Task prompt: Every entry below needs to be repeated exactly as written.

Stored items:

________________________

(** Groups of arrays that the attention classes may address with an input. *)
Definition valid_topology (arrays : list Z) (n : Z) (cls : AttentionClusterTrafficClass) : bool :=
  match cls with
  | PvPInput =>
      match arrays with
      | [a; b] => ((n =? 32) || (n =? 64)) && (attentionClusterQkArrays c <=? a) && (b =? a ⊞₃₂ 1) && (a mod 2 =? 0) && (b <? 64)
      | _ => false
      end
  | QkQPair => match arrays with [a] => (a <? attentionClusterQkArrays c) && (n =? 64) | _ => false end
  | SequentialPvInput =>
      match arrays with [a] => (n =? 64) && (a <? 64) | _ => (elements arrays =? 64) && (n =? 64) end
  | _ => false
  end.

(** ** Contents *)

Definition operandIndex (bank array : Z) : Z := bank * numArrays c + array.
(** [std::transform] into a vector that is long enough. *)
Definition overwrite {A} (values target : list A) : list A := values ++ drop (List.length values) target.
Definition zeros {A} (target : list A) : list T := replicate (List.length target) elem_zero.

Fixpoint each {A} (f : Z -> list A -> list A) (indices : list Z) (l : list (list A)) : list (list A) :=
  match indices with [] => l | i :: indices => each f indices (l.[i := f i (l.[i])]) end.

(** The [lane]-th piece of [n] values. *)
Definition piece {A} (n : Z) (lane : nat) (l : list A) : list A := take (Z.to_nat n) (drop (lane * Z.to_nat n) l).
Fixpoint scatter (n : Z) (indices : list Z) (values : list D) (l : list (list T)) : list (list T) :=
  match indices with
  | [] => l
  | i :: indices => scatter n indices (drop (Z.to_nat n) values) (l.[i := overwrite (map of_double (piece n 0 values)) (l.[i])])
  end.

(** A matrix of [activeColumns] columns in the layout of full rows. *)
Definition writeCompactMatrix (matrix : list D) (activeColumns : Z) : list T :=
  concat (map (fun row => map of_double (piece activeColumns row matrix) ++
    replicate (Z.to_nat (inputArraySize c - activeColumns)) elem_zero) (seq 0 (Z.to_nat (outputArraySize c)))).

Definition transfer (k : Completion D) (s : t T D) : t T D :=
  match k with
  | WriteMatrix ctx matrix => s <| matrixData := each (fun _ => overwrite (map of_double matrix)) ctx (matrixData s) |>
  | WriteCompact ctx matrix cols => s <| matrixData := each (fun _ _ => writeCompactMatrix matrix cols) ctx (matrixData s) |>
  | WriteInput ctx fill input =>
      s <| inputVectors := each (fun _ old => overwrite (map of_double input) (if fill then zeros old else old)) ctx (inputVectors s) |>
  | ScatterInput ctx inputs => s <| inputVectors := scatter (inputArraySize c) ctx inputs (inputVectors s) |>
  | WriteOperands ctx matrix input =>
      s <| matrixData := each (fun _ => overwrite (map of_double matrix)) [ctx] (matrixData s) |>
        <| inputVectors := each (fun _ => overwrite (map of_double input)) [ctx] (inputVectors s) |>
  | WriteOutputs arrays outputs => s <| outputVectors := scatter (outputArraySize c) arrays outputs (outputVectors s) |>
  | ReadOutputs _ | ReadBytes _ _ => s
  end.

(** The bytes of an element in [elemBytes] bytes. *)
Definition packed (elemBytes : Z) (value : T) : list Z :=
  let n := Z.to_nat elemBytes in
  take n (elem_bytes value) ++ replicate (n - Z.to_nat elem_size) 0.
Definition answer (k : Completion D) (tag : Z) (s : t T D) : effect D :=
  match k with
  | ReadOutputs arrays =>
      if forallb (fun a => a <? elements (outputVectors s)) arrays
      then Callback true tag (concat (map (fun a => map to_double ((outputVectors s).[a])) arrays))
      else Callback false tag []
  | ReadBytes array elemBytes => CallbackBytes tag (concat (map (packed elemBytes) ((outputVectors s).[array])))
  | _ => Callback true tag []
  end.

(** ** Calls *)

Abbreviation indices bank arrays := (map (operandIndex bank) arrays).
Abbreviation reject := (ret false).

Definition programMatrixBankAsync (now array bank : Z) (matrix : list D) (elemBytes : Z) (r : Reply) : M bool :=
  if negb (validOperandContext array bank) || negb (elements matrix =? u64 (inputArraySize c * outputArraySize c)) || (elemBytes =? 0)
  then reject
  else enqueueBufferTransfer now (u64 (elements matrix * elemBytes)) r (WriteMatrix [operandIndex bank array] matrix).

Definition programMatrixGroupBankAsync (now : Z) (arrays : list Z) (bank : Z) (matrix : list D) (elemBytes : Z) (r : Reply) : M bool :=
  if negb (validateMatrixBroadcastRequest arrays (elements matrix) elemBytes 0) || (operandContextBanks c <=? bank) then reject
  else enqueueMatrixBroadcastTransfer now (u64 (elements matrix * elemBytes)) (elements arrays) r
         (WriteMatrix (indices bank arrays) matrix) Legacy.

Definition programMatrixGroupClassBankAsync (now : Z) (arrays : list Z) (bank : Z) (matrix : list D) (elemBytes : Z)
    (cls : AttentionClusterTrafficClass) (r : Reply) : M bool :=
  if negb (validateMatrixBroadcastRequest arrays (elements matrix) elemBytes 0) || (operandContextBanks c <=? bank) ||
     bool_decide (cls = Legacy) then reject
  else enqueueMatrixBroadcastTransfer now (u64 (elements matrix * elemBytes)) (elements arrays) r
         (WriteMatrix (indices bank arrays) matrix) cls.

________________________

Expected output:
(** Groups of arrays that the attention classes may address with an input. *)
Definition valid_topology (arrays : list Z) (n : Z) (cls : AttentionClusterTrafficClass) : bool :=
  match cls with
  | PvPInput =>
      match arrays with
      | [a; b] => ((n =? 32) || (n =? 64)) && (attentionClusterQkArrays c <=? a) && (b =? a ⊞₃₂ 1) && (a mod 2 =? 0) && (b <? 64)
      | _ => false
      end
  | QkQPair => match arrays with [a] => (a <? attentionClusterQkArrays c) && (n =? 64) | _ => false end
  | SequentialPvInput =>
      match arrays with [a] => (n =? 64) && (a <? 64) | _ => (elements arrays =? 64) && (n =? 64) end
  | _ => false
  end.

(** ** Contents *)

Definition operandIndex (bank array : Z) : Z := bank * numArrays c + array.
(** [std::transform] into a vector that is long enough. *)
Definition overwrite {A} (values target : list A) : list A := values ++ drop (List.length values) target.
Definition zeros {A} (target : list A) : list T := replicate (List.length target) elem_zero.

Fixpoint each {A} (f : Z -> list A -> list A) (indices : list Z) (l : list (list A)) : list (list A) :=
  match indices with [] => l | i :: indices => each f indices (l.[i := f i (l.[i])]) end.

(** The [lane]-th piece of [n] values. *)
Definition piece {A} (n : Z) (lane : nat) (l : list A) : list A := take (Z.to_nat n) (drop (lane * Z.to_nat n) l).
Fixpoint scatter (n : Z) (indices : list Z) (values : list D) (l : list (list T)) : list (list T) :=
  match indices with
  | [] => l
  | i :: indices => scatter n indices (drop (Z.to_nat n) values) (l.[i := overwrite (map of_double (piece n 0 values)) (l.[i])])
  end.

(** A matrix of [activeColumns] columns in the layout of full rows. *)
Definition writeCompactMatrix (matrix : list D) (activeColumns : Z) : list T :=
  concat (map (fun row => map of_double (piece activeColumns row matrix) ++
    replicate (Z.to_nat (inputArraySize c - activeColumns)) elem_zero) (seq 0 (Z.to_nat (outputArraySize c)))).

Definition transfer (k : Completion D) (s : t T D) : t T D :=
  match k with
  | WriteMatrix ctx matrix => s <| matrixData := each (fun _ => overwrite (map of_double matrix)) ctx (matrixData s) |>
  | WriteCompact ctx matrix cols => s <| matrixData := each (fun _ _ => writeCompactMatrix matrix cols) ctx (matrixData s) |>
  | WriteInput ctx fill input =>
      s <| inputVectors := each (fun _ old => overwrite (map of_double input) (if fill then zeros old else old)) ctx (inputVectors s) |>
  | ScatterInput ctx inputs => s <| inputVectors := scatter (inputArraySize c) ctx inputs (inputVectors s) |>
  | WriteOperands ctx matrix input =>
      s <| matrixData := each (fun _ => overwrite (map of_double matrix)) [ctx] (matrixData s) |>
        <| inputVectors := each (fun _ => overwrite (map of_double input)) [ctx] (inputVectors s) |>
  | WriteOutputs arrays outputs => s <| outputVectors := scatter (outputArraySize c) arrays outputs (outputVectors s) |>
  | ReadOutputs _ | ReadBytes _ _ => s
  end.

(** The bytes of an element in [elemBytes] bytes. *)
Definition packed (elemBytes : Z) (value : T) : list Z :=
  let n := Z.to_nat elemBytes in
  take n (elem_bytes value) ++ replicate (n - Z.to_nat elem_size) 0.
Definition answer (k : Completion D) (tag : Z) (s : t T D) : effect D :=
  match k with
  | ReadOutputs arrays =>
      if forallb (fun a => a <? elements (outputVectors s)) arrays
      then Callback true tag (concat (map (fun a => map to_double ((outputVectors s).[a])) arrays))
      else Callback false tag []
  | ReadBytes array elemBytes => CallbackBytes tag (concat (map (packed elemBytes) ((outputVectors s).[array])))
  | _ => Callback true tag []
  end.

(** ** Calls *)

Abbreviation indices bank arrays := (map (operandIndex bank) arrays).
Abbreviation reject := (ret false).

Definition programMatrixBankAsync (now array bank : Z) (matrix : list D) (elemBytes : Z) (r : Reply) : M bool :=
  if negb (validOperandContext array bank) || negb (elements matrix =? u64 (inputArraySize c * outputArraySize c)) || (elemBytes =? 0)
  then reject
  else enqueueBufferTransfer now (u64 (elements matrix * elemBytes)) r (WriteMatrix [operandIndex bank array] matrix).

Definition programMatrixGroupBankAsync (now : Z) (arrays : list Z) (bank : Z) (matrix : list D) (elemBytes : Z) (r : Reply) : M bool :=
  if negb (validateMatrixBroadcastRequest arrays (elements matrix) elemBytes 0) || (operandContextBanks c <=? bank) then reject
  else enqueueMatrixBroadcastTransfer now (u64 (elements matrix * elemBytes)) (elements arrays) r
         (WriteMatrix (indices bank arrays) matrix) Legacy.

Definition programMatrixGroupClassBankAsync (now : Z) (arrays : list Z) (bank : Z) (matrix : list D) (elemBytes : Z)
    (cls : AttentionClusterTrafficClass) (r : Reply) : M bool :=
  if negb (validateMatrixBroadcastRequest arrays (elements matrix) elemBytes 0) || (operandContextBanks c <=? bank) ||
     bool_decide (cls = Legacy) then reject
  else enqueueMatrixBroadcastTransfer now (u64 (elements matrix * elemBytes)) (elements arrays) r
         (WriteMatrix (indices bank arrays) matrix) cls.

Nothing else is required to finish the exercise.